Types of Change Strategies

Diffusion
(Prescribed-Individual)
Innovations created in one location are then adopted or adapted by others in a multi-stage adoption process. Change agent role: Develop a quality innovation and spread the word.
Implementation
(Prescribed-Individual)
A set of purposeful activities are designed to put proven innovations into practice in a new setting. Change agent role: Develop a training program that involves performance evaluation and feedback.
Scholarly teaching
(Emergent-Individual)
Individual faculty reflect critically on their teaching in an effort to improve. Change agent role: Encourage faculty to reflect on and collect data related to their teaching.
Faculty learning communities
(Emergent-Individual)
A group of faculty supports each other to improving teaching. Change agent role: Bring faculty together and scaffold community development.

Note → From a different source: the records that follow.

(* ===== verification/EpollInv.v ===== *)
(** What devices promise to epolls, and the invariant that keeps events from getting
    lost. *)
From S2P Require Import Prelude Epoll.
Import Epoll.
Local Open Scope Z_scope.

(** ** The contract of [chpoll] *)

(** [level]: the events pending on a vnode; [head_of]: its pollhead.  Asked to poll, the
    operation links the entry it is given, if any, and then looks at the pending events. *)
Class PollLaws (D : Type) `{PollDev D} := {
  level : D → Z → Z;
  head_of : Z → Z;
  poll_register v op e (s : pollstate D) : chpoll v = Some op →
    op (Some e) kChpollPoll s = (pollhead_register (head_of v) e;; gets (λ s, level (dev s) v)) s;
  poll_peek v op (s : pollstate D) : chpoll v = Some op → op None kChpollPoll s = Ok (level (dev s) v, s);
  poll_remove v op e (s : pollstate D) : chpoll v = Some op →
    op (Some e) kChpollRemove s = (pollhead_unregister (head_of v) e;; mret 0) s
}.

(** ** Operations under way *)

(** How far [watch_add] has come with an entry: linked to its epoll, registered, told the
    pending events, made ready if need be. *)
Inductive phase := Linked | Registered | Sampled (r : Z) | Published.
Global Instance phase_eq_dec : EqDecision phase.
Proof. solve_decision. Defined.
(** [owed]: the deliveries, by pollhead and events, that devices have yet to make. *)
Record ghost := Ghost { owed : list (Z * Z); adding : gmap Z phase }.
Definition quiet : ghost := Ghost [] ∅.

Definition cares (p : poll_entry) (r : Z) : Prop := Z.land r (events (event p)) ≠ 0.
Global Instance cares_dec p r : Decision (cares p r).
Proof. unfold cares. apply _. Defined.

Section inv.
Context {D : Type} `{PollLaws D}.
Implicit Types (s : est D) (g : ghost) (p : poll_entry) (x : epoll) (f : wfile).

(** Why an entry with pending events may not be ready: a delivery is still to come, or its
    [watch_add] has yet to look. *)
Definition excused g (e : Z) p f : Prop :=
  (∃ ev, (head_of (fvnode f), ev) ∈ owed g ∧ cares p ev) ∨
  match adding g !! e with
  | Some Linked | Some Registered => True
  | Some (Sampled r) => cares p r
  | _ => False
  end.
(** The list of an epoll's entries, and the ready ones among them. *)
Record epoll_wf s g (ep : Z) x : Prop := EpollWf {
  w_nodup : NoDup (watches x);
  w_ready : NoDup (ready x);
  w_signal : ready x ≠ [] → signalled x = true;
  w_watch e : e ∈ watches x ↔ ∃ p, polls s !! e = Some p ∧ owner p = ep;
  w_sub e : e ∈ ready x → e ∈ watches x ∧ adding g !! e ≠ Some Linked
}.
Record epoll_inv s g : Prop := EpollInv {
  i_epoll ep x : epolls s !! ep = Some x → epoll_wf s g ep x;
  i_entry e p : polls s !! e = Some p → is_Some (epolls s !! owner p) ∧
    ∃ f, files s !! efile p = Some f ∧ is_Some (chpoll (fvnode f)) ∧ is_Some (heads (dst s) !! head_of (fvnode f));
  i_file o f : files s !! o = Some f → NoDup (epoll_watches f) ∧
    ∀ e, e ∈ epoll_watches f ↔ (∃ p, polls s !! e = Some p ∧ efile p = o) ∧ adding g !! e = None;
  i_head h l : heads (dst s) !! h = Some l → NoDup l ∧
    ∀ e, e ∈ l ↔ (∃ p f, polls s !! e = Some p ∧ files s !! efile p = Some f ∧ head_of (fvnode f) = h) ∧ adding g !! e ≠ Some Linked;
  i_adding e ph : adding g !! e = Some ph → is_Some (polls s !! e);
  i_lost e p f x : polls s !! e = Some p → files s !! efile p = Some f → epolls s !! owner p = Some x →
    cares p (level (dev (dst s)) (fvnode f)) → e ∈ ready x ∨ excused g e p f
}.

(** ** Running the accessors *)

Lemma wp_entry_at e p Q s : polls s !! e = Some p → (wp (entry_at e) Q s ↔ Q p s).
Proof. intros He. unfold entry_at. by rewrite wp_bind, wp_get, He. Qed.
Lemma wp_epoll_at ep x Q s : epolls s !! ep = Some x → (wp (epoll_at ep) Q s ↔ Q x s).
Proof. intros He. unfold epoll_at. by rewrite wp_bind, wp_get, He. Qed.
Lemma wp_file_at o f Q s : files s !! o = Some f → (wp (file_at o) Q s ↔ Q f s).
Proof. intros He. unfold file_at. by rewrite wp_bind, wp_get, He. Qed.
Lemma wp_head_at h l Q (s : pollstate D) : heads s !! h = Some l → (wp (head_at h) Q s ↔ Q l s).
Proof. intros He. unfold head_at. by rewrite wp_bind, wp_get, He. Qed.
Lemma wp_deref_Some {S A} why (a : A) Q (s : S) : wp (deref why (Some a)) Q s ↔ Q a s.
Proof. done. Qed.
Lemma wp_ext {S A} (m m' : kern S A) Q (s : S) : m s = m' s → (wp m Q s ↔ wp m' Q s).
Proof. intros He. unfold wp. by rewrite He. Qed.

(** ** Readiness *)

(** The epoll [ep] becomes [x']; nothing else changes. *)
Definition upd_epoll (ep : Z) x' s : est D := set_epolls (<[ep := x']> (epolls s)) s.
Lemma wp_epoll_set ep x (Q : () → est D → Prop) s : wp (epoll_set ep x) Q s ↔ Q () (upd_epoll ep x s).
Proof. unfold epoll_set. by rewrite wp_modify. Qed.

Lemma ready_insert_elem e x e' : e' ∈ ready (ready_insert e x) ↔ e' = e ∨ e' ∈ ready x.
Proof. unfold ready_insert. simpl. case_bool_decide; set_solver. Qed.

(** Changing the list of ready entries of one epoll keeps everything as long as no entry
    that must stay is dropped. *)
Lemma inv_upd_ready s g ep x x' : epoll_inv s g → epolls s !! ep = Some x → watches x' = watches x → NoDup (ready x') →
  (ready x' ≠ [] → signalled x' = true) → (∀ e, e ∈ ready x' → e ∈ watches x ∧ adding g !! e ≠ Some Linked) →
  (∀ e p f, e ∈ ready x → e ∉ ready x' → polls s !! e = Some p → files s !! efile p = Some f → ¬ cares p (level (dev (dst s)) (fvnode f))) →
  epoll_inv (upd_epoll ep x' s) g.
Proof.
  intros [I1 I2 I3 I4 I5 I6] Hx Hw Hnd Hsig Hsub Hkeep. split; simpl; [| |done..|].
  - intros ep' y Hy. destruct (decide (ep' = ep)) as [->|Hne].
    + rewrite lookup_insert_eq in Hy. injection Hy as <-. destruct (I1 ep x Hx) as [W1 W2 W3 W4 W5]. split; simpl; rewrite ?Hw; auto.
    + rewrite lookup_insert_ne in Hy by done. by destruct (I1 ep' y Hy).
  - intros e p Hp. destruct (I2 e p Hp) as [Ho Hf]. split; [|done]. destruct (decide (owner p = ep)) as [->|Hne]; [rewrite lookup_insert_eq; eauto|by rewrite lookup_insert_ne].
  - intros e p f y Hp Hf Hy Hc. destruct (decide (owner p = ep)) as [He|Hne].
    + rewrite He, lookup_insert_eq in Hy. injection Hy as <-. rewrite <- He in Hx. destruct (I6 e p f x Hp Hf Hx Hc) as [Hr|]; [|by right].
      destruct (decide (e ∈ ready x')); [by left|]. by destruct (Hkeep e p f Hr n Hp Hf).
    + rewrite lookup_insert_ne in Hy by done. by apply (I6 e p f y).
Qed.
Lemma inv_ready_insert s g e p x : epoll_inv s g → polls s !! e = Some p → epolls s !! owner p = Some x → adding g !! e ≠ Some Linked →
  epoll_inv (upd_epoll (owner p) (ready_insert e x) s) g.
Proof.
  intros Hi Hp Hx Ha. destruct (i_epoll _ _ Hi _ _ Hx) as [W1 W2 W3 W4 W5]. apply (inv_upd_ready s g (owner p) x); try done.
  - unfold ready_insert. simpl. case_bool_decide; [done|]. by constructor.
  - intros e' [->|He']%ready_insert_elem; [|by apply W5]. split; [|done]. apply W4. eauto.
  - intros e' p' f' He' Hn. by rewrite ready_insert_elem in Hn; destruct Hn; right.
Qed.

(** ** Delivering *)

(** Only the lists of ready entries change, and they grow. *)
Record only_readier s s' : Prop := OnlyReadier {
  r_polls : polls s' = polls s;
  r_files : files s' = files s;
  r_dst : dst s' = dst s;
  r_teardown : teardown s' = teardown s;
  r_epolls ep x : epolls s !! ep = Some x → ∃ x', epolls s' !! ep = Some x' ∧ watches x' = watches x ∧ locked x' = locked x ∧ ready x ⊆ ready x'
}.
Lemma only_readier_refl s : only_readier s s.
Proof. split; try done. intros ep x Hx. exists x. done. Qed.
Lemma only_readier_trans s1 s2 s3 : only_readier s1 s2 → only_readier s2 s3 → only_readier s1 s3.
Proof.
  intros [A1 A2 A3 A4 A5] [B1 B2 B3 B4 B5]. split; try congruence. intros ep x Hx. destruct (A5 ep x Hx) as (y & Hy & ? & ? & ?). destruct (B5 ep y Hy) as (z & Hz & ? & ? & ?).
  exists z. split_and!; [done|congruence|congruence|set_solver].
Qed.
Lemma only_readier_insert s e p x : epolls s !! owner p = Some x → only_readier s (upd_epoll (owner p) (ready_insert e x) s).
Proof.
  intros Hx. split; try done. intros ep y Hy. simpl. destruct (decide (ep = owner p)) as [->|Hne].
  - rewrite lookup_insert_eq. eexists. split; [done|]. replace y with x by congruence. split_and!; [done|done|]. intros e' He'. apply ready_insert_elem. by right.
  - rewrite lookup_insert_ne by done. exists y. done.
Qed.
Lemma wp_make_ready s g e p : epoll_inv s g → polls s !! e = Some p → adding g !! e ≠ Some Linked →
  wp (make_ready e) (λ _ s', epoll_inv s' g ∧ only_readier s s' ∧ ∃ x, epolls s' !! owner p = Some x ∧ e ∈ ready x) s.
Proof.
  intros Hi Hp Ha. destruct (i_entry _ _ Hi _ _ Hp) as [[x Hx] _]. unfold make_ready. rewrite wp_bind, (wp_entry_at e p) by done. rewrite wp_bind, (wp_epoll_at _ x), wp_epoll_set by done.
  split; [by apply inv_ready_insert|]. split; [by apply only_readier_insert|]. exists (ready_insert e x). split; [apply lookup_insert_eq|]. apply ready_insert_elem. by left.
Qed.
Lemma wp_deliver_loop l r g s : epoll_inv s g → (∀ e, e ∈ l → is_Some (polls s !! e) ∧ adding g !! e ≠ Some Linked) →
  wp (deliver_loop l r) (λ _ s', epoll_inv s' g ∧ only_readier s s' ∧
    ∀ e p, e ∈ l → polls s !! e = Some p → cares p r → ∃ x, epolls s' !! owner p = Some x ∧ e ∈ ready x) s.
Proof.
  revert s. induction l as [|e l IH]; intros s Hi Hl; simpl.
  { apply wp_ret. split; [done|]. split; [apply only_readier_refl|]. set_solver. }
  destruct (Hl e ltac:(left)) as [[p Hp] Ha]. rewrite wp_bind, (wp_entry_at e p), wp_bind by done.
  assert (wp (when (negb (Z.land (events (event p)) r =? 0)) (make_ready e)) (λ _ s', epoll_inv s' g ∧ only_readier s s' ∧
    (cares p r → ∃ x, epolls s' !! owner p = Some x ∧ e ∈ ready x)) s) as Hw.
  { rewrite wp_when. unfold cares. rewrite (Z.land_comm r). destruct (Z.eqb_spec (Z.land (events (event p)) r) 0) as [Hz|Hz]; simpl.
    - split; [done|]. split; [apply only_readier_refl|done].
    - eapply wp_mono; [by apply wp_make_ready|]. naive_solver. }
  eapply wp_mono; [exact Hw|]. intros _ s1 (Hi1 & Hr1 & Hd1). eapply wp_mono; [apply IH|].
  - done.
  - rewrite (r_polls _ _ Hr1). set_solver.
  - intros _ s2 (Hi2 & Hr2 & Hd2). split; [done|]. split; [by eapply only_readier_trans|]. intros e' p' [->|He']%elem_of_cons Hp' Hc.
    + assert (p' = p) as -> by congruence. destruct (Hd1 Hc) as (x & Hx & Hin). destruct (r_epolls _ _ Hr2 _ _ Hx) as (y & Hy & _ & _ & Hsub). exists y. split; [done|]. by apply Hsub.
    + apply Hd2; [done|by rewrite (r_polls _ _ Hr1)|done].
Qed.
(** A delivery that was owed is made. *)
Lemma wp_deliver h r o1 o2 a l s : epoll_inv s (Ghost (o1 ++ (h, r) :: o2) a) → heads (dst s) !! h = Some l →
  wp (pollhead_deliver_events h r) (λ _ s', epoll_inv s' (Ghost (o1 ++ o2) a) ∧ only_readier s s' ∧
    ∀ e p, e ∈ l → polls s !! e = Some p → cares p r → ∃ x, epolls s' !! owner p = Some x ∧ e ∈ ready x) s.
Proof.
  intros Hi Hl. destruct (i_head _ _ Hi _ _ Hl) as [_ Hmem]. unfold pollhead_deliver_events, in_dev. rewrite wp_bind, wp_zoom, (wp_head_at h l) by done.
  replace (set_dst (dst s) s) with s by (by destruct s). eapply wp_mono; [apply (wp_deliver_loop l r _ s Hi)|].
  { intros e [(p & f & Hp & _) Ha]%Hmem. eauto. }
  intros _ s' (Hi' & Hr & Hd). split_and!; [|done..]. destruct Hi' as [I1 I2 I3 I4 I5 I6]. split; [|done..|].
  - intros ep x Hx. destruct (I1 ep x Hx) as [W1 W2 W3 W4 W5]. by split.
  - intros e p f x Hp Hf Hx Hc. destruct (I6 e p f x Hp Hf Hx Hc) as [Hin|Hex]; [by left|].
    destruct Hex as [(ev & Hev & Hce)|Hadd]; [|by right; right]. cbn [owed] in Hev.
    apply elem_of_app in Hev as [Hev|[Heq|Hev]%elem_of_cons]; [right; left; exists ev; split; [set_solver|done]| |right; left; exists ev; split; [set_solver|done]].
    injection Heq as Hh ->. destruct (decide (adding (Ghost (o1 ++ o2) a) !! e = Some Linked)) as [Hlk|Hlk]; [right; right; by rewrite Hlk|].
    assert (e ∈ l) as Hel. { apply Hmem. split; [|exact Hlk]. exists p, f. by rewrite <- (r_polls _ _ Hr), <- (r_files _ _ Hr). }
    rewrite (r_polls _ _ Hr) in Hp. destruct (Hd e p Hel Hp Hce) as (y & Hy & Hin). left. congruence.
Qed.
End inv.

Organizational development
(Prescribed-Environmental)
Measurable target outcomes are identified and progress towards them is assessed and tracked. Change agent role: Develop new vision. Analyze alignment of parts of the organization with the new vision and identify strategy for creating alignment.
Quality assurance
(Prescribed-Environmental)
Leader develops new vision and plans a strategy for aligning employee attitudes and behaviors with this vision. Change agent role: Develop measurable outcomes, define success, collect evidence.
Kotter's 8-Stage Model
(Prescribed-Environmental)
Leadership team develops vision and plan for building buy-in and implementing vision. Change agent role: 1. Establish a sense of urgency, 2. Create the guiding coalition, 3. Develop a vision and strategy, 4. Communicate the change vision, 5. Empower broad-based action, 6. Generate short-term wins, 7. Consolidate gains and produce still more change, 8. Anchor new approaches in the culture.
Learning organizations
(Emergent-Environmental)
Leader works to develop an organizational culture that supports knowledge creation. Change agent role: Move decision-making further from the top. Invest in developing employees personal mastery, mental models, shared vision, team learning.
Complexity leadership
(Emergent-Environmental)
In a complex system, results are not easily predicted. Change agents can create conditions that increase the likelihood of productive change. Change agent role: Disrupt existing patterns, encourage novelty, and act as sensemakers.